The exaple is the following. Each player has some initial information $s_i$, she sends a message $m_i(s_i)=z_i$ that is a function of $s_i$, but whoever learns it, she will learn anything about $s_i$. So, player $i$ sends to the other players $m_i$ and the other players say $j=-i$ send her $m_j(s_j)=\left(m_1(s_1),\dots,m_{i-1}(s_{i-1}),m_{i+1}(s_{i+1}),\dots,m_{I}(s_{I})\right)=\left(l_1,\dots,l_{i-1},l_{i+1},\dots,l_{I}\right)=l_j$. Therefore every player $i$ obtains the tuple $(m_i(s_i),m_j(s_j))$. At the next stage some calculations are made. At the output stage the players want the probability distribution
$$P(f)=P\left(f(s)_s{\in S}\right)=\Pi_{s\in S}q(f(s)|s)$$
More precisely, the inpout will be some function $g(l_1,l_2,\dots,l_I)=f\left(m_1^{-1}(l_1),m_2^{-1}(l_2),\dots,m_I^{-1}(l_I)\right)$, where $q$ should be reconstructed in such a way that will be a composition of functions of the previous stages and every player will learn $g_i(l_i)=a_i$.

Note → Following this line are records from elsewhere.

(* ===== verification/Window.v ===== *)
(** * The client's window thread

    The depth-one render handoff (apps/nexus-client/src/renderer.rs, [RenderQueue])
    and the dedicated window thread with its bounded channels
    (apps/nexus-client/src/window.rs): the coalescing control-event queue, the
    command and event endpoints of [WindowController], the portable thread loop and
    the native window procedure.

    A mutex is never poisoned here (no critical section panics), so an operation
    under a lock is a function of the protected state.  Messages of the native
    window are constructors with the [wparam] ([usize]) and [lparam] ([isize]) the
    code reads; [GetKeyState] is an argument. *)

From S2P Require Import Prelude RustStr Protocol Unicode VideoTransport ClientReceiver Input.

Open Scope Z_scope.

(** ** The render queue *)

Definition MAX_RENDER_ACCESS_UNIT_SIZE : Z := MAX_FRAME_PAYLOAD_SIZE.

Inductive RenderQueueError :=
  | Render_EmptyAccessUnit
  | Render_AccessUnitTooLarge (actual limit : Z)
  | Render_Shutdown
  | Render_StateUnavailable.

Record RenderQueueState := mkRenderQueueState {
  rq_latest : option DecodedFrameJob;
  rq_dropped_frames : Z;
  rq_shutdown : bool
}.
Definition RenderQueue_new : RenderQueueState := mkRenderQueueState None 0 false.

Definition validate_frame (frame : DecodedFrameJob) : result RenderQueueError unit :=
  guard! bool_decide (job_access_unit frame = []) else Render_EmptyAccessUnit ;;
  guard! MAX_RENDER_ACCESS_UNIT_SIZE <? len (job_access_unit frame)
    else Render_AccessUnitTooLarge (len (job_access_unit frame)) MAX_RENDER_ACCESS_UNIT_SIZE ;;
  Ok tt.

Definition push_latest (q : RenderQueueState) (frame : DecodedFrameJob) :
    result RenderQueueError unit * RenderQueueState :=
  match validate_frame frame with
  | Err e => (Err e, q)
  | Ok _ =>
      if rq_shutdown q then (Err Render_Shutdown, q) else
      (Ok tt, mkRenderQueueState (Some frame)
        (match rq_latest q with
         | Some _ => saturating_add u64_max (rq_dropped_frames q) 1
         | None => rq_dropped_frames q
         end) (rq_shutdown q))
  end.
Definition take_latest (q : RenderQueueState) : option DecodedFrameJob * RenderQueueState :=
  (rq_latest q, mkRenderQueueState None (rq_dropped_frames q) (rq_shutdown q)).
Definition RenderQueue_clear (q : RenderQueueState) : RenderQueueState :=
  mkRenderQueueState None (rq_dropped_frames q) (rq_shutdown q).
Definition dropped_frames (q : RenderQueueState) : Z := rq_dropped_frames q.
Definition RenderQueue_shutdown (q : RenderQueueState) : RenderQueueState :=
  mkRenderQueueState None (rq_dropped_frames q) true.
Definition is_shutdown (q : RenderQueueState) : bool := rq_shutdown q.

(** ** Configuration and commands *)

Definition DEFAULT_WINDOW_CHANNEL_CAPACITY : Z := 16.
Definition CONTROL_EVENT_CAPACITY : Z := 4.
Definition MAX_WINDOW_TITLE_BYTES : Z := 256.

Record WindowConfig := mkWindowConfig {
  wc_title : string;
  wc_width : Z;
  wc_height : Z;
  wc_channel_capacity : Z;
  wc_max_render_payload : Z
}.
Definition WindowConfig_default : WindowConfig :=
  mkWindowConfig "Nexus Remote Desktop" 1280 720 DEFAULT_WINDOW_CHANNEL_CAPACITY
    MAX_RENDER_ACCESS_UNIT_SIZE.

Inductive WindowError :=
  | Window_InvalidDimensions | Window_InvalidChannelCapacity | Window_TitleTooLong
  | Window_RenderPayloadTooLarge | Window_ThreadStart | Window_CommandClosed
  | Window_CommandFull | Window_ShutdownTimeout | Window_StartupTimeout.

Inductive WindowCommand :=
  | Command_Render (frame : DecodedFrameJob)
  | Command_SetTitle (title : string)
  | Command_RequestFocus
  | Command_Close
  | Command_Shutdown.

Definition validate_config (c : WindowConfig) : result WindowError unit :=
  guard! (wc_width c =? 0) || (wc_height c =? 0) || (16384 <? wc_width c) || (16384 <? wc_height c)
    else Window_InvalidDimensions ;;
  guard! (wc_channel_capacity c =? 0) || (1024 <? wc_channel_capacity c)
    else Window_InvalidChannelCapacity ;;
  guard! 256 <? str_len (wc_title c) else Window_TitleTooLong ;;
  guard! (wc_max_render_payload c =? 0) || (MAX_RENDER_ACCESS_UNIT_SIZE <? wc_max_render_payload c)
    else Window_RenderPayloadTooLarge ;;
  Ok tt.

Could such a protocol designed with the help of multiparty computation? What are the assumptions that must be made for the encryption functions $m_i$ and what extra assumptions do I need? Is there in the literature of computer since any similar scheme?
$\textbf{Hint:}$ The protocols of Rabin and Ben-or has some of the above properties and Françoise Forges, but how could someone combine them? Can we? Any help or idea how to search in the literature for similar protocols is appreciated beyond this two papers.